As a well-traveled and active Republican, Loryea became a personal acquaintance of Ulysses S. Grant and President Chester A. Arthur. He was regarded by his peers as courteous, friendly, and polite.

===Death and legacy===

A.M. Loryea died April 24, 1893, after an extended illness at the Rural Health Retreat, located three miles outside St. Helena, California. He was 53 years old at the time of his death.

Loryea was survived by his wife Esther, ex-wife Elizabeth Stevens Loryea McCalla, and three grown up children.

At the time of his death, the San Francisco Chronicle reported that Loryea had left a "valuable estate," ostensibly generated by his bathhouses and other business ventures. This was later revealed to be untrue, with the bathhouse registered in the name of his second wife, Esther, and the remainder of his estate consisted of little more than "a gold watch and a few other personal belongings."
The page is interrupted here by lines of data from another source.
(** X23.  [dispose] of the compute renderer, on a renderer that holds a
    context, returns and deletes every object the renderer holds: both
    programs, the buffer, the textures and the framebuffers; what was
    deleted before stays deleted and nothing is drawn.  The renderer's
    own fields are not touched: it still holds the context and the
    deleted objects. *)
Theorem compute_dispose_deletes_held (r : GLRenderer.t) (c : GL.Context) :
  GLRenderer.gl r = Some c ->
  exists c',
    WebGLComputeRenderer.dispose r
    = (GLRenderer.set_gl (Some c') r, Returns tt) /\
    (forall h,
       GLRenderer.displayProgram r = Some h
       \/ GLRenderer.computeProgram r = Some h
       \/ GLRenderer.quadBuffer r = Some h
       \/ In (Some h) (GLRenderer.textures r)
       \/ In (Some h) (GLRenderer.framebuffers r) ->
       GL.is_deleted h c' = true) /\
    (forall h, GL.is_deleted h c = true -> GL.is_deleted h c' = true) /\
    GL.draws c' = GL.draws c.
Proof.
  intros Hgl.
  unfold WebGLComputeRenderer.dispose, WebGLComputeRenderer.cleanup,
    then_ at 1, get.
  rewrite Hgl. unfold then_.
  destruct (delete_if_deletes (GLRenderer.displayProgram r) r c Hgl)
    as (c1 & -> & H1 & M1 & D1).
  destruct (delete_if_deletes (GLRenderer.computeProgram r)
              (GLRenderer.set_gl (Some c1) r) c1 eq_refl)
    as (c2 & -> & H2 & M2 & D2).
  destruct (delete_if_deletes (GLRenderer.quadBuffer r)
              (GLRenderer.set_gl (Some c2) (GLRenderer.set_gl (Some c1) r))
              c2 eq_refl)
    as (c3 & -> & H3 & M3 & D3).
  rewrite !set_gl_set_gl.
  destruct (delete_each_deletes (GLRenderer.textures r)
              (GLRenderer.set_gl (Some c3) r) c3 eq_refl)
    as (c4 & -> & H4 & M4 & D4).
  destruct (delete_each_deletes (GLRenderer.framebuffers r)
              (GLRenderer.set_gl (Some c4) (GLRenderer.set_gl (Some c3) r))
              c4 eq_refl)
    as (c5 & -> & H5 & M5 & D5).
  rewrite !set_gl_set_gl. exists c5. split; [done|]. split; [|split].
  - intros h [H|[H|[H|[H|H]]]].
    + by apply M5, M4, M3, M2, H1.
    + by apply M5, M4, M3, H2.
    + by apply M5, M4, H3.
    + by apply M5, H4.
    + by apply H5.
  - intros h H. by apply M5, M4, M3, M2, M1.
  - congruence.
Qed.

(** The hypothesis of X23 holds for the renderer initialized on a canvas
    whose driver accepts everything. *)
Lemma compute_dispose_deletes_held_witness :
  exists c',
    WebGLComputeRenderer.dispose initialized_compute
    = (GLRenderer.set_gl (Some c') initialized_compute, Returns tt) /\
    GL.is_deleted 7%nat c' = true.
Proof.
  destruct (compute_dispose_deletes_held initialized_compute
              (default (GL.fresh good_driver 0 0)
                 (GLRenderer.gl initialized_compute)))
    as (c' & Hrun & Hheld & _).
  - vm_compute. reflexivity.
  - exists c'. split; [exact Hrun|]. apply Hheld.
    right. right. right. left. vm_compute. by left.
Defined.

(** ** Disposing the WebGL renderer *)

Lemma webgl_dispose_without_context (r : GLRenderer.t) :
  GLRenderer.gl r = None -> WebGLRenderer.dispose r = (r, Returns tt).
Proof.
  intros H. unfold WebGLRenderer.dispose, then_, get. by rewrite H.
Qed.

(** X24.  [dispose] of the WebGL renderer always returns; on a renderer
    that holds a context it clears the context, both programs, the buffer
    and both slots of the texture and framebuffer pairs; a second
    [dispose] changes nothing. *)
Theorem webgl_dispose_resets (r : GLRenderer.t) :
  exists r',
    WebGLRenderer.dispose r = (r', Returns tt) /\
    WebGLRenderer.dispose r' = (r', Returns tt) /\
    GLRenderer.gl r' = None /\
    (GLRenderer.gl r = None -> r' = r) /\
    (GLRenderer.gl r <> None ->
     GLRenderer.displayProgram r' = None /\
     GLRenderer.computeProgram r' = None /\
     GLRenderer.quadBuffer r' = None /\
     GLRenderer.textures r' = [None; None] /\
     GLRenderer.framebuffers r' = [None; None] /\
     GLRenderer.generation r' = GLRenderer.generation r /\
     GLRenderer.currentTexture r' = GLRenderer.currentTexture r).
Proof.
  destruct (GLRenderer.gl r) as [c|] eqn:Hgl.
  - unfold WebGLRenderer.dispose at 1, then_ at 1, get. rewrite Hgl.
    unfold then_.
    destruct (delete_if_returns (GLRenderer.displayProgram r) r c Hgl)
      as [c1 ->].
    destruct (delete_if_returns (GLRenderer.computeProgram r)
                (GLRenderer.set_gl (Some c1) r) c1 eq_refl) as [c2 ->].
    destruct (delete_if_returns (GLRenderer.quadBuffer r)
                (GLRenderer.set_gl (Some c2) (GLRenderer.set_gl (Some c1) r))
                c2 eq_refl) as [c3 ->].
    rewrite !set_gl_set_gl.
    destruct (delete_each_returns (GLRenderer.textures r)
                (GLRenderer.set_gl (Some c3) r) c3 eq_refl) as [c4 ->].
    destruct (delete_each_returns (GLRenderer.framebuffers r)
                (GLRenderer.set_gl (Some c4) (GLRenderer.set_gl (Some c3) r))
                c4 eq_refl) as [c5 ->].
    unfold modify. eexists. split; [reflexivity|].
    split; [by apply webgl_dispose_without_context|].
    split; [reflexivity|]. split; [done|].
    intros _. repeat split; reflexivity.
  - exists r. rewrite webgl_dispose_without_context by done.
    split; [done|]. split; [done|]. split; [done|]. split; [done|].
    intros H. by destruct H.
Qed.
The total value of the estate after disbursements was just $430. In his will Loryea controversially left a small amount to an estranged son in order that he might be able to "purchase a revolver with which to blow his brains out."

==See also==

- J. C. Hawthorne

==Works==

- Report of the Physicians of the Oregon Hospital for the Insane, for the Years 1867-8. With J.C. Hawthorne. Salem, OR: W.A. McPherson, state printer, 1868.
- The Hammam: Improved Turkish and Medicated Baths: Nos. 11 & 13 Dupont Street, San Francisco Drs. Loryea and Trask, Proprietors. With Edward Trask. San Francisco, CA: Loryea and Trask, n.d. [c. 1875].
- "Reminiscences of General Grant: Grant and the Pacific Coast," Overland Monthly and Out West Magazine, vol. 6, no. 32 (Aug. 1885), pp. 197–198.